This course introduces the students a set of methods to transform, model, analyze, and reason about text as
data. Over the course of the semester, we'll learn to apply natural language processing methods to problems
that span the areas of social sciences and humanities where the data is in the form of text.
The objective of the course is for the students to learn the application of text processing libraries
including scikit-learn,
gensim, spacy,
and huggingface on problems; learn techniques to collect and label
text; perform exploratory data analysis; learn to statistically test hypotheses using textual data; represent
text both in terms of linguistic structure features and low-dimensional distributed representations of words,
sentences, and documents; perform text-driven prediction; and learn about ethical issues surrounding the use
of text as data.
The course is targeted towards undergraduate students from various disciplines such as computer science, law,
sociology, etc. No formal technical background is assumed though some programming knowledge in Python is
expected (tutorials on Python will be shared before the course starts).
What this course is not about? This is not a course to learn the intricate details such of the
algorithms or the model architectures that power natural language processing methods; see CS 329 if you want
to learn that. Instead, we'll focus on using NLP methods as algorithmic instruments to perform measurements
on text data, and, through practice, learn the underlying challenges in this enterprise.
Sandeep Soni (PAIS 588)
Wednesday, 11am-12pm (in person); Friday, 11am-12pm (via Zoom); or by appointment
QTM 151 or CS 170; no technical background in data science is assumed but students are expected to know the
basics of programming, such as in Python.

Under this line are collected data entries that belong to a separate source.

(** A host that is not listed is let through by a decider that allows it. *)
Lemma decider_cannot_override_witness :
  exists st, @build_config_state sample_lib sample_config sample_constraints = Ok st
    /\ fst (@evaluate_host_policy sample_lib st sample_lookup (Some (fun _ => NetAllow)) sample_request) = NetAllow
    /\ exists h, host_parse sample_request.(nr_host) = Some h
       /\ @globset_matches_host_or_unscoped sample_lib st.(deny_set) h = false.
Proof.
  destruct sample_loaded as [_ [st Hb]]. exists st. split; [exact Hb|].
  assert (fst (@evaluate_host_policy sample_lib st sample_lookup (Some (fun _ => NetAllow)) sample_request) = NetAllow) as Hd
    by (vm_compute in Hb; injection Hb as <-; vm_compute; reflexivity).
  split; [exact Hd|].
  exists (lit "other.org"). split; [vm_compute; reflexivity|].
  apply (@decider_cannot_override sample_lib st sample_lookup (fun _ => NetAllow) sample_request Hd). vm_compute. reflexivity.
Defined.

Definition sample_blocked (n : nat) : BlockedRequest :=
  {| b_host := show_nat n; b_reason := REASON_DENIED; b_client := None; b_method := None; b_mode := None; b_protocol := lit "http";
     b_decision := None; b_source := None; b_port := None; b_timestamp := 0%Z |}.

(** After 203 requests the buffer starts with the fourth. *)
Lemma record_blocked_window_witness :
  exists st, @build_config_state sample_lib sample_config sample_constraints = Ok st
    /\ let st' := foldl (fun st r => @record_blocked sample_lib r st) st (sample_blocked <$> seq 0 203) in
       head (@blocked_snapshot sample_lib st') = Some (sample_blocked 3) /\ st'.(blocked_total) = 203%N.
Proof.
  destruct sample_loaded as [_ [st Hb]]. exists st. split; [exact Hb|].
  destruct (@build_config_state_sets sample_lib _ _ _ Hb) as (_ & _ & Hbl & Ht & _).
  destruct (@record_blocked_window sample_lib st (sample_blocked <$> seq 0 203)) as (H1 & H2 & _).
  { rewrite Hbl. unfold MAX_BLOCKED_EVENTS. cbn [length]. lia. }
  { rewrite Ht. discriminate. }
  cbv zeta. rewrite H1, H2, Hbl, Ht. split; vm_compute; reflexivity.
Defined.
(* ===== verification/NetworkRuntimeLaws.v ===== *)
(** Laws of the running proxy ([NetworkRuntime]): domain updates take effect and
    terminate, managed constraints bound what is allowed in every reachable state,
    and what concurrent reloads do to the record of blocked requests. *)

From stdpp Require Import base list option numbers strings sets.
From Stdlib Require Import NArith ZArith Lia Relations.
From S2P Require Import Prelude RustStr AbsolutePath NetworkHost NetworkConfig MitmHook NetworkConstraints NetworkRuntime.
Local Open Scope rust_scope.

(** * Entries that normalise to a host *)

Lemma parse_ip_star s : parse_ip (42%N :: s) = None.
Proof. reflexivity. Qed.

Lemma split_once_str_head p c s a b :
  head p <> Some c -> p <> [] -> split_once_str p (c :: s) = Some (a, b) -> exists a', a = c :: a'.
Proof.
  intros Hh Hp. unfold split_once_str. cbn [find_str]. destruct p as [|x p]; [done|].
  unfold starts_with. cbn [strip_prefix]. destruct (N.eqb_spec x c) as [->|Hne]; [done|].
  destruct (find_str (x :: p) s) as [i|]; [|done]. intros [= <- _]. by eexists.
Qed.
Definition truncate_with_byte_estimate (s : str) (max_bytes : N) (use_tokens : bool) : option str :=
  match s with
  | [] => Some []
  | _ =>
      let total_chars := N.of_nat (length s) in
      if (max_bytes =? 0)%N
      then Some (format_truncation_marker use_tokens (removed_units use_tokens (slen s) total_chars))
      else if (slen s <=? max_bytes)%N then Some s
      else
        let total_bytes := slen s in
        let '(left_budget, right_budget) := split_budget max_bytes in
        match split_string s left_budget right_budget with
        | None => None
        | Some (removed_chars, before, after) =>
            let marker := format_truncation_marker use_tokens
              (removed_units use_tokens (saturating_sub total_bytes max_bytes) removed_chars) in
            Some (assemble_truncated_output before after marker)
        end
  end.

Definition truncate_middle_chars (s : str) (max_bytes : N) : option str :=
  truncate_with_byte_estimate s max_bytes false.

Definition truncate_middle_with_token_budget (s : str) (max_tokens : N) : option (str * option N) :=
  match s with
  | [] => Some ([], None)
  | _ =>
      if (0 <? max_tokens)%N && (slen s <=? approx_bytes_for_tokens max_tokens)%N
      then Some (s, None)
      else
        match truncate_with_byte_estimate s (approx_bytes_for_tokens max_tokens) true with
        | None => None
        | Some truncated =>
            Some (truncated, if truncated == s then None else Some (approx_token_count s))
        end
  end.

(** * [output-truncation] *)

Inductive TruncationPolicy : Set := Bytes (bytes : N) | Tokens (tokens : N).

Definition token_budget (p : TruncationPolicy) : N :=
  match p with Bytes b => approx_tokens_from_byte_count b | Tokens t => t end.
Definition byte_budget (p : TruncationPolicy) : N :=
  match p with Bytes b => b | Tokens t => approx_bytes_for_tokens t end.

Definition truncate_text (content : str) (policy : TruncationPolicy) : option str :=
  match policy with
  | Bytes bytes => truncate_middle_chars content bytes
  | Tokens tokens => fst <$> truncate_middle_with_token_budget content tokens
  end.

Definition formatted_truncate_text (content : str) (policy : TruncationPolicy) : option str :=
  if (slen content <=? byte_budget policy)%N then Some content
  else
    (fun result =>
       lit "Warning: truncated output (original token count: " ++ show_N (approx_token_count content)
       ++ lit ")" ++ [NL] ++ lit "Total output lines: " ++ show_nat (length (lines content))
       ++ [NL; NL] ++ result)
    <$> truncate_text content policy.

(** [FunctionCallOutputContentItem]; the payloads of images and of encrypted
    content are carried along unread. *)
Inductive ContentItem : Set :=
| InputText (text : str)
| InputImage (image_url : str) (detail : option str)
| EncryptedContent (encrypted_content : str).

Definition is_text (i : ContentItem) : bool := match i with InputText _ => true | _ => false end.
Definition item_text (i : ContentItem) : option str :=
  match i with InputText t => Some t | _ => None end.

Definition combine_texts (texts : list str) : str :=
  foldl (fun combined text =>
           (match combined with [] => [] | _ => combined ++ [NL] end) ++ text) [] texts.

Definition formatted_truncate_text_content_items_with_policy (items : list ContentItem)
    (policy : TruncationPolicy) : option (list ContentItem * option N) :=
  let text_segments := omap item_text items in
  match text_segments with
  | [] => Some (items, None)
  | _ =>
      let combined := combine_texts text_segments in
      if (slen combined <=? byte_budget policy)%N then Some (items, None)
      else
        match formatted_truncate_text combined policy with
        | None => None
        | Some text =>
            Some (InputText text :: retain (fun i => negb (is_text i)) items,
                  Some (approx_token_count combined))
        end
  end.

Students will work in groups of 3 or 4 on a project with the following components.
Proposal and literature review
Students will propose the research question, motivate its rationale as an interesting question worth asking,
provide a sketch of the tools, methods and the timeline for the deliverables, and situate situating their
proposed work for the gap it will fill with respect to existing scientific literature on the topic
(Deliverable: 2 pages; minimum 5 sources)
Midterm report
Students will be asked to submit a midterm report describing the results from initial experiments.
Emphasis in this report should be on describing the methodology, establishing a concrete set of experiments
to answer the empirical question in the project, and establishing a validation strategy for the final
experimentation (Deliverable: 4 pages; minimum 10 sources)
Final report
The most important deliverable of the project is a final report that will include a complete description of
the work. The report will summarize the data and their collection methodology, methods, experimental
details and results, plus a thorough analysis. The report should be of high quality according to the standards
used to judge a conference submission (Deliverable: 4 pages, not including references)
To create the final report, you must use the template from this repo.
Presentation
Teams will present their work by preparing the poster and presenting it to the class and other Emory students/faculty.
The poster should give an adequate but high-level summary of the project.
(Deliverable: a poster)
Academic Integrity
All students will follow the Emory honor code.
With the exception of the group project, in which collaboration is allowed and encouraged, all submissions (homeworks
and problem sets) must be completed independently.
The use of large language models (eg. ChatGPT) and other generative AI technologies is discouraged for writing as well as source code.
Both for writing and source code, cite the appropriate source if you end up mentioning or using someone else's work.
All submission deadlines for homeworks and project deliverables will be strictly enforced;
exceptions will be made on a case-by-case basis and only if the student has a valid reason for needing an exception.
Students who violate the Honor Code may be subject to a variety of sanctions and are likely to fail the course.
Students with Disabilities
We will strive to make the class accessible to all students. To this end, if you need disability-related accommodations and
have an accommodation letter from OAS, please inform me.